- _WORK REQUIRED_:
For the material that follows, return exactly the lines from the one with "e1 end))) o ->" through the one with "(** The log", both ends included.

- _DATA UNDER STUDY_:
*****
(** X1. When the task is ahead of the executor and fetching the missing
    history fails, [ExecuteTask] returns that error wrapped as "getting
    workflow history" and no result: nothing is replayed or dispatched, and
    the executor is as before except for its cleared command log. *)
Theorem history_fetch_error_is_returned
    (t : task.Workflow) (e : executor) (h : list history.Event) (m : string) :
  lastSequenceID e < task.LastSequenceID t ->
  historyProvider e (task.WorkflowInstance t) (lastSequenceID e) = (h, Some m) ->
  ExecuteTask t e =
    Ret (cleared e, (None, Some (Errorf_w "getting workflow history" m))).
Proof.
  intros Hlt Hh. unfold ExecuteTask. fold (cleared e).
  change (lastSequenceID (cleared e)) with (lastSequenceID e).
  change (historyProvider (cleared e)) with (historyProvider e).
  destruct (Z.gtb_spec (task.LastSequenceID t) (lastSequenceID e)); [|lia].
  rewrite Hh. reflexivity.
Qed.

(** X2. A task whose last sequence id is behind the executor's is
    rejected: [ExecuteTask] returns the error "task has older history than
    current state, cannot execute" without asking for history and without
    dispatching any event; only the command log is cleared. *)
Theorem stale_task_is_rejected (t : task.Workflow) (e : executor) :
  task.LastSequenceID t < lastSequenceID e ->
  ExecuteTask t e =
    Ret (cleared e,
         (None, Some "task has older history than current state, cannot execute")).
Proof.
  intros Hlt. unfold ExecuteTask. fold (cleared e).
  change (lastSequenceID (cleared e)) with (lastSequenceID e).
  destruct (Z.gtb_spec (task.LastSequenceID t) (lastSequenceID e)); [lia|].
  destruct (Z.ltb_spec (task.LastSequenceID t) (lastSequenceID e)); [|lia].
  reflexivity.
Qed.

Lemma last_cons_default (a n : Z) (l : list Z) :
  List.last (a :: l) n = List.last l a.
Proof.
  revert a n. induction l as [|b l IH]; intros a n; [reflexivity|].
  change (List.last (a :: b :: l) n) with (List.last (b :: l) n).
  rewrite (IH b n), (IH b a). reflexivity.
Qed.

Lemma replayHistory_loop_progress h : forall e e' r,
  replayHistory_loop h e = Ret (e', r) ->
  match r with
  | None => lastSequenceID e' = lastReplayed (lastSequenceID e) h
  | Some m =>
      exists pre event post e1,
        h = pre ++ event :: post /\
        executeEvent event e1 = Ret (e', Some m) /\
        lastSequenceID e' = lastReplayed (lastSequenceID e) pre
  end.
Proof.
  unfold lastReplayed.
  induction h as [|event rest IH]; intros e e' r H.
  - inversion H; subst. reflexivity.
  - cbn [replayHistory_loop] in H.
    destruct (executeEvent event e) as [[e1 [m|]]|] eqn:He; cbn in H;
      [| |discriminate H].
    + inversion H; subst. exists [], event, rest, e.
      split; [reflexivity|]. split; [exact He|].
      apply executeEvent_frame in He as [Hf _]. exact Hf.
    + apply IH in H. cbn [lastSequenceID with_lastSequenceID] in H.
      destruct r as [m|].
      * destruct H as (pre & ev & post & e2 & -> & Hev & Hlast).
        exists (event :: pre), ev, post, e2.
        split; [reflexivity|]. split; [exact Hev|].
        cbn [map app]. rewrite last_cons_default. exact Hlast.
      * cbn [map]. rewrite last_cons_default. exact H.
Qed.

(** X3. [replayHistory] records its progress in the executor's last
    sequence id.  When every event is replayed, the last sequence id is the
    sequence id of the last event of the history (unchanged for an empty
    history).  When the handler of an event returns an error, replay stops
    there and the last sequence id is that of the event before it: the
    failing event is not counted. *)
Theorem replayHistory_records_progress
    (h : list history.Event) (e e' : executor) (r : error) :
  replayHistory h e = Ret (e', r) ->
  match r with
  | None => lastSequenceID e' = lastReplayed (lastSequenceID e) h
  | Some m =>
      exists pre event post e1,
        h = pre ++ event :: post /\
        executeEvent event e1 = Ret (e', Some m) /\
        lastSequenceID e' = lastReplayed (lastSequenceID e) pre
  end.
Proof.
  unfold replayHistory. intros H. apply replayHistory_loop_progress in H. exact H.
Qed.

(** X4. After a replay without error [ExecuteTask] goes on to the new
    events only if the history ended at the task's last sequence id;
    otherwise it returns the error "even after fetching history and
    replaying history executor state does not match task". *)
Theorem replay_must_reach_task_sequence_id
    (t : task.Workflow) (e e1 : executor) (h : list history.Event) :
  lastSequenceID e < task.LastSequenceID t ->
  historyProvider e (task.WorkflowInstance t) (lastSequenceID e) = (h, None) ->
  replayHistory h (cleared e) = Ret (e1, None) ->
  ExecuteTask t e =
    if decide (lastReplayed (lastSequenceID e) h = task.LastSequenceID t)
    then ExecuteTask_events t false e1
    else Ret (e1,
              (None,
               Some "even after fetching history and replaying history executor state does not match task")).
Proof.
  intros Hlt Hh Hreplay.
  pose proof (replayHistory_records_progress _ _ _ _ Hreplay) as Hlast.
  cbn beta iota in Hlast.
  change (lastSequenceID (cleared e)) with (lastSequenceID e) in Hlast.
  unfold ExecuteTask. fold (cleared e).
  change (lastSequenceID (cleared e)) with (lastSequenceID e).
  change (historyProvider (cleared e)) with (historyProvider e).
  destruct (Z.gtb_spec (task.LastSequenceID t) (lastSequenceID e)); [|lia].
  rewrite Hh, Hreplay. cbv [mbind Res_bind]. cbv beta iota.
  rewrite <- Hlast.
  destruct (Z.eqb_spec (task.LastSequenceID t) (lastSequenceID e1)) as [Heq|Hne];
    cbn [negb].
  - rewrite decide_True by congruence. reflexivity.
  - rewrite decide_False by congruence. reflexivity.
Qed.

(** *** Turns that reach the translation of commands *)

Lemma taskResult_spec executedEvents o e :
  exists e' r,
    taskResult executedEvents o e = (e', (Some r, None)) /\
    Executed r = assignFrom (lastSequenceID e) (executedEvents ++ newEventsOf o) /\
    Completed r = completedOf o /\
    ActivityEvents r = activityEventsOf o /\
    WorkflowEvents r = workflowEventsOf o.
Proof.
  unfold taskResult.
  pose proof (setSequenceIDs_assignFrom (executedEvents ++ newEventsOf o) e) as Ha.
  destruct (setSequenceIDs (executedEvents ++ newEventsOf o) e) as [executed e'].
  cbn [fst] in Ha. eexists _, _. split; [reflexivity|].
  cbn. rewrite Ha. repeat split; reflexivity.
Qed.

(** The end of [ExecuteTask]: the commands are translated and the ids set. *)
Lemma flush_commands t e executedEvents o :
  translates e (task.WorkflowInstance t) (workflowstate.commands (workflowState e)) o ->
  ('(e, (completed, newCommandEvents, activityEvents, workflowEvents, err)) ←
      processCommands t e;
    match err with
    | Some m => mret (e, (None, Some (Errorf_w "processing commands" m)))
    | None =>
        let '(executedEvents, e) :=
          setSequenceIDs (executedEvents ++ newCommandEvents) e in
        mret (e, (Some {| Completed := completed; Executed := executedEvents;
                          ActivityEvents := activityEvents;
                          WorkflowEvents := workflowEvents |}, None))
    end) = Ret (taskResult executedEvents o (committed e)).
Proof.
  intros H. apply translates_processCommands in H. rewrite H.
  destruct o as [[[b n] a] w]. unfold taskResult, committed.
  cbv [mbind Res_bind mret Res_ret]. cbv beta iota.
  cbn [newEventsOf completedOf activityEventsOf workflowEventsOf fst snd].
  destruct (setSequenceIDs _ _). reflexivity.
Qed.

Lemma ExecuteTask_events_skip t e o :
  translates e (task.WorkflowInstance t) (workflowstate.commands (workflowState e)) o ->
  ExecuteTask_events t true e = Ret (taskResult [taskStarted e] o (committed e)).
Proof.
  intros H. unfold ExecuteTask_events. cbn [negb].
  change (mret (e, [createNewEvent e history.EventType_WorkflowTaskStarted
                      history.WorkflowTaskStartedAttributes []]) ≫= ?k)
    with (k (e, [taskStarted e])).
  cbv beta iota. apply (flush_commands t e [taskStarted e] o H).
Qed.

Lemma ExecuteTask_events_run t e e1 events err o :
  executeNewEvents (taskStarted e :: task.NewEvents t) e = Ret (e1, (events, err)) ->
  translates
    (match err with Some m => workflowCompleted None (Some m) e1 | None => e1 end)
    (task.WorkflowInstance t)
    (workflowstate.commands
       (workflowState
          (match err with Some m => workflowCompleted None (Some m) e1 | None => e1 end))) o ->
  ExecuteTask_events t false e =
    Ret (taskResult events o
           (committed
              (match err with Some m => workflowCompleted None (Some m) e1 | None => e1 end))).
Proof.
  intros Hrun H. unfold ExecuteTask_events. cbn [negb app].
  change (createNewEvent e history.EventType_WorkflowTaskStarted
            history.WorkflowTaskStartedAttributes []) with (taskStarted e).
  rewrite Hrun. cbv [mbind Res_bind]. cbv beta iota.
  destruct err as [m|].
  - apply (flush_commands t _ events o H).
  - apply (flush_commands t _ events o H).
Qed.

Lemma completeWorkflow_events_of e instance id result err :
  commandEvents e instance (command.NewCompleteWorkflowCommand id result err) =
  Ret (inl (true, [finishedEvent e id result err], [],
            parentNotification e instance result (default "" err))).
Proof.
  unfold commandEvents, processCommand, parentNotification, finishedEvent. cbn.
  destruct (core.SubWorkflow instance); [|reflexivity].
  destruct (decide (default "" err = "")) as [Heq|Hne].
  - rewrite Heq. reflexivity.
  - apply String.eqb_neq in Hne. rewrite Hne. reflexivity.
Qed.

(** The log of known commands followed by a [CompleteWorkflow] command
    translates into the outputs of the former followed by the finished
    event and the message to the parent. *)
Lemma translates_completed e instance cs id result err :
  Forall (fun c => knownCommand c = true) cs ->
  exists o,
    translates e instance cs o /\
    translates e instance (cs ++ [command.NewCompleteWorkflowCommand id result err])
      (completedOf o || true,
       newEventsOf o ++ [finishedEvent e id result err],
       activityEventsOf o,
       workflowEventsOf o ++ parentNotification e instance result (default "" err)).
Proof.
  intros Hknown. destruct (knownCommands_translate e instance cs Hknown) as [o Ho].
  exists o. split; [exact Ho|].
  apply translates_app.
  exists o, (true, [finishedEvent e id result err], [],
             parentNotification e instance result (default "" err)).
  split; [exact Ho|]. split.
  - apply translates_cons. eexists _, (false, [], [], []).
    split; [apply completeWorkflow_events_of|]. split; [apply translates_nil; reflexivity|].
    symmetry. apply appendOutputs_empty_r.
  - destruct o as [[[b n] a] w]. cbn. rewrite app_nil_r. reflexivity.
Qed.

(** The loop of [executeNewEvents] when every event is dispatched. *)
Lemma executeNewEvents_loop_all newEvents e rest e1 :
  dispatched e rest e1 ->
  forall i,
  executeNewEvents_loop newEvents i rest e =
  executeNewEvents_loop newEvents (i + length rest) [] e1.
Proof.
  induction 1 as [e|e ev e1 events e' He _ IH]; intros i.
  - cbn [length]. rewrite Nat.add_0_r. reflexivity.
  - cbn [executeNewEvents_loop length]. rewrite He. cbn.
    rewrite (IH (S i)).
    replace (i + S (length events))%nat with (S i + length events)%nat by lia.
    reflexivity.
Qed.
*****
- _WRITTEN RESPONSE_:
          (match err with Some m => workflowCompleted None (Some m) e1 | None => e1 end))) o ->
  ExecuteTask_events t false e =
    Ret (taskResult events o
           (committed
              (match err with Some m => workflowCompleted None (Some m) e1 | None => e1 end))).
Proof.
  intros Hrun H. unfold ExecuteTask_events. cbn [negb app].
  change (createNewEvent e history.EventType_WorkflowTaskStarted
            history.WorkflowTaskStartedAttributes []) with (taskStarted e).
  rewrite Hrun. cbv [mbind Res_bind]. cbv beta iota.
  destruct err as [m|].
  - apply (flush_commands t _ events o H).
  - apply (flush_commands t _ events o H).
Qed.

Lemma completeWorkflow_events_of e instance id result err :
  commandEvents e instance (command.NewCompleteWorkflowCommand id result err) =
  Ret (inl (true, [finishedEvent e id result err], [],
            parentNotification e instance result (default "" err))).
Proof.
  unfold commandEvents, processCommand, parentNotification, finishedEvent. cbn.
  destruct (core.SubWorkflow instance); [|reflexivity].
  destruct (decide (default "" err = "")) as [Heq|Hne].
  - rewrite Heq. reflexivity.
  - apply String.eqb_neq in Hne. rewrite Hne. reflexivity.
Qed.

(** The log of known commands followed by a [CompleteWorkflow] command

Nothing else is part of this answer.